Design a data structure that follows the constraints of a Least Recently Used (LRU) cache. Implement the LRUCache class with get(key) returning the value or -1 if absent, and put(key, value) inserting or updating the key, evicting the least recently used key if capacity is exceeded.

Constraints

  • 1 <= capacity <= 3000
  • 0 <= key <= 10^4
  • 0 <= value <= 10^5
  • At most 2 * 10^5 calls to get and put

Examples

Example 1

Input
LRUCache(2); put(1,1); put(2,2); get(1)->1; put(3,3); get(2)->-1
Output
operations return described values

Example 2

Input
LRUCache(1); put(2,1); get(2)->1; put(3,2); get(2)->-1; get(3)->2
Output
operations return described values

Approaches

1. Array-based eviction (O(n) put)

Track insertion order in an array; scan to evict LRU — O(n) put makes this too slow.

Time
O(n) put
Space
O(n)
// Naive: scan array to find LRU — not O(1)
// Skipped for brevity

Tradeoff:

2. HashMap + Doubly Linked List

A HashMap provides O(1) key lookup; a doubly linked list keeps usage order with O(1) move-to-front and O(1) tail eviction.
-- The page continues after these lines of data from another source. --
(** ** Telemetry *)

(** The two conversions are linear in the sample: every published
    component is the device reading times a fixed factor. *)
Lemma log_data_imu_scales (self : CrazyflieROS) (now : Z)
    (data : gmap string float) (m : Imu.t) :
  _log_data_imu self now data = Ok m ->
  exists gx gy gz ax ay az,
    data !! "gyro.x" = Some gx /\ data !! "gyro.y" = Some gy
    /\ data !! "gyro.z" = Some gz /\ data !! "acc.x" = Some ax
    /\ data !! "acc.y" = Some ay /\ data !! "acc.z" = Some az
    /\ Imu.angular_velocity m
       = Vector3.mk (gx * (Py.pi / 180)) (gy * (Py.pi / 180))
           (gz * (Py.pi / 180))
    /\ Imu.linear_acceleration m
       = Vector3.mk (ax * 9.81) (ay * 9.81) (az * 9.81).
Proof.
  unfold _log_data_imu, getitem, mbind, result_bind, bind.
  destruct (data !! "gyro.x") as [gx | ]; [ | discriminate ].
  destruct (data !! "gyro.y") as [gy | ]; [ | discriminate ].
  destruct (data !! "gyro.z") as [gz | ]; [ | discriminate ].
  destruct (data !! "acc.x") as [ax | ]; [ | discriminate ].
  destruct (data !! "acc.y") as [ay | ]; [ | discriminate ].
  destruct (data !! "acc.z") as [az | ]; [ | discriminate ].
  intros [= <-]. exists gx, gy, gz, ax, ay, az. cbn.
  repeat split; reflexivity.
Qed.

(** C5, on the code. A gyroscope reading of 180 is published as pi: the
    angular-rate part of the claim holds.  An accelerometer reading of
    1000, which the source comment takes to be milli-g, is published as
    9810.0, not as a value near 9.81: the factor 9.81 is applied to the
    raw reading, and the division by 1000 that the comment's unit asks
    for is missing. *)
Theorem C5_imu_sample_conversion :
  (Imu.angular_velocity <$> _log_data_imu session0 0 (imu_sample 180 1000))
  = Ok (Vector3.mk Py.pi Py.pi Py.pi)
  /\ (Imu.linear_acceleration
        <$> _log_data_imu session0 0 (imu_sample 180 1000))
     = Ok (Vector3.mk 9810 9810 9810)
  /\ approx 9810 9.81 0.01 = false
  /\ approx (1000 / 1000 * 9.81) 9.81 0.01 = true.
Proof. vm_compute. repeat split; reflexivity. Qed.

(** ** Parameter synchronisation *)

Lemma replace_inverse (old new : ascii) (s : string) :
  Py.contains new s = false ->
  Py.replace new old (Py.replace old new s) = s.
Proof.
  induction s as [ | c s IH]; cbn; intros H; [ reflexivity | ].
  apply orb_false_elim in H as [Hc Hs].
  rewrite (IH Hs). f_equal.
  destruct (Ascii.eqb c old) eqn:E.
  - apply Ascii.eqb_eq in E. subst c. now rewrite Ascii.eqb_refl.
  - now rewrite Hc.
Qed.

Section ParamSyncFacts.

Context {value : Type}.
Variable py_str : value -> string.
Variable set_value_raises : string -> option exn.
Variable self : CrazyflieROS.
Variable store : gmap string value.

Let loop := _update_params_loop py_str set_value_raises self store.
Let fails := entry_fails set_value_raises self store.
Let push := push_of py_str self store.

Lemma entry_passes (p : string) :
  fails p = false ->
  exists v,
    store !! ("/" +:+ tf_prefix self +:+ "/" +:+ p) = Some v
    /\ set_value_raises (Py.replace "/" "." p) = None
    /\ push p = Some (set_value (Py.replace "/" "." p) (text (py_str v))).
Proof.
  unfold fails, entry_fails, has_param, push, push_of. intros H.
  apply orb_false_elim in H as [H1 H2].
  apply negb_false_iff, bool_decide_eq_true in H1 as [v Hv].
  apply bool_decide_eq_false in H2.
  exists v. rewrite Hv. split; [ reflexivity | split; [ | reflexivity ] ].
  destruct (set_value_raises _) as [e | ]; [ | reflexivity ].
  exfalso. apply H2. now exists e.
Qed.

(** Entries the loop gets through are pushed, one call each, in the
    order of the request. *)
Lemma update_params_loop_app (pre rest : list string) :
  Forall (fun q => fails q = false) pre ->
  loop (pre ++ rest) = (omap push pre ++ fst (loop rest), snd (loop rest)).
Proof.
  induction 1 as [ | q pre Hq Hpre IH]; cbn.
  - now destruct (loop rest).
  - destruct (entry_passes q Hq) as (v & Hv & Hdev & Hpush).
    fold loop. rewrite IH.
    unfold get_param, do_set_value. rewrite Hv, Hdev, Hpush.
    reflexivity.
Qed.

(** A failing entry ends the loop on its exception, before any push
    for it or for what follows it. *)
Lemma update_params_loop_fail (p : string) (post : list string) :
  fails p = true ->
  exists e, loop (p :: post) = ([], Raise e).
Proof.
  unfold fails, entry_fails, has_param. intros H. cbn.
  unfold get_param, do_set_value.
  destruct (store !! _) as [v | ] eqn:Hv; [ | eauto ].
  destruct (set_value_raises _) as [e | ] eqn:He; [ eauto | ].
  exfalso. apply orb_true_iff in H as [H | H].
  - apply negb_true_iff, bool_decide_eq_false in H. apply H. eauto.
  - apply bool_decide_eq_true in H as [e He']. discriminate.
Qed.

Lemma update_params_loop_missing (p : string) (post : list string) :
  store !! ("/" +:+ tf_prefix self +:+ "/" +:+ p) = None ->
  loop (p :: post)
  = ([], Raise (KeyError ("/" +:+ tf_prefix self +:+ "/" +:+ p))).
Proof. intros H. cbn. unfold get_param. now rewrite H. Qed.

(** Whatever the request, each call that reached the device is a
    [set_value] of the text [str(v)] of the store's value for one of
    the requested paths. *)
Lemma update_params_loop_pushes (req : list string) :
  Forall (fun c => exists p v,
              p ∈ req
              /\ store !! ("/" +:+ tf_prefix self +:+ "/" +:+ p) = Some v
              /\ c = set_value (Py.replace "/" "." p) (text (py_str v)))
    (fst (loop req)).
Proof.
  induction req as [ | p req IH]; cbn; [ constructor | ].
  unfold get_param, do_set_value.
  destruct (store !! _) as [v | ] eqn:Hv; [ | constructor ].
  destruct (set_value_raises _) as [e | ]; [ constructor | ].
  fold loop. destruct (loop req) as [calls r]. cbn in *. constructor.
  - exists p, v. split; [ left | split; [ exact Hv | reflexivity ] ].
  - eapply Forall_impl; [ exact IH | ].
    intros c (q & w & Hq & Hw & ->). exists q, w.
    split; [ now right | split; [ exact Hw | reflexivity ] ].
Qed.

Lemma split_at_first_failure (req : list string) :
  existsb fails req = true ->
  exists pre p post,
    req = pre ++ p :: post
    /\ Forall (fun q => fails q = false) pre /\ fails p = true.
Proof.
  induction req as [ | q req IH]; cbn; [ discriminate | ].
  destruct (fails q) eqn:Hq; cbn.
  - intros _. exists [], q, req. repeat split; [ constructor | exact Hq ].
  - intros H. destruct (IH H) as (pre & p & post & -> & Hpre & Hp).
    exists (q :: pre), p, post. repeat split; [ | exact Hp ].
    now constructor.
Qed.

End ParamSyncFacts.

Lemma omap_push_length {value : Type} (py_str : value -> string)
    (set_value_raises : string -> option exn) (self : CrazyflieROS)
    (store : gmap string value) (pre : list string) :
  Forall (fun q => entry_fails set_value_raises self store q = false) pre ->
  length (omap (push_of py_str self store) pre) = length pre.
Proof.
  induction 1 as [ | q pre Hq Hpre IH]; cbn; [ reflexivity | ].
  destruct (entry_passes py_str set_value_raises self store q Hq)
    as (v & _ & _ & Hpush).
  rewrite Hpush. cbn. now rewrite IH.
Qed.

Lemma missing_entry_fails {value : Type}
    (set_value_raises : string -> option exn) (self : CrazyflieROS)
    (store : gmap string value) (req : list string) (p : string) :
  p ∈ req ->
  store !! ("/" +:+ tf_prefix self +:+ "/" +:+ p) = None ->
  existsb (entry_fails set_value_raises self store) req = true.
Proof.
  intros Hin Hmiss. induction Hin as [p req | p q req Hin IH]; cbn.
  - unfold entry_fails at 1, has_param. rewrite Hmiss.
    rewrite bool_decide_eq_false_2 by (intros [v Hv]; discriminate).
    reflexivity.
  - rewrite (IH Hmiss). apply orb_true_r.
Qed.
Sentinel head/tail nodes eliminate edge-case null checks.

Time
O(1) get/put
Space
O(capacity)
class LRUCache {
  constructor(capacity) {
    this.cap = capacity; this.map = new Map();
    this.head = {key:0,val:0,prev:null,next:null};
    this.tail = {key:0,val:0,prev:this.head,next:null};
    this.head.next = this.tail;
  }
  _remove(n) { n.prev.next = n.next; n.next.prev = n.prev; }
  _addFront(n) { n.next = this.head.next; n.prev = this.head; this.head.next.prev = n; this.head.next = n; }
  get(key) {
    if (!this.map.has(key)) return -1;
    const n = this.map.get(key);
    this._remove(n); this._addFront(n);
    return n.val;
  }
  put(key, value) {
    if (this.map.has(key)) this._remove(this.map.get(key));
    const n = {key, val:value, prev:null, next:null};
    this._addFront(n); this.map.set(key, n);
    if (this.map.size > this.cap) { const lru = this.tail.prev; this._remove(lru); this.map.delete(lru.key); }
  }
}

Tradeoff:

Coursera-specific tips

Coursera interviews emphasize algorithms for educational platforms, content recommendation systems, and scalable delivery pipelines. Medium-difficulty graph and DP problems are typical.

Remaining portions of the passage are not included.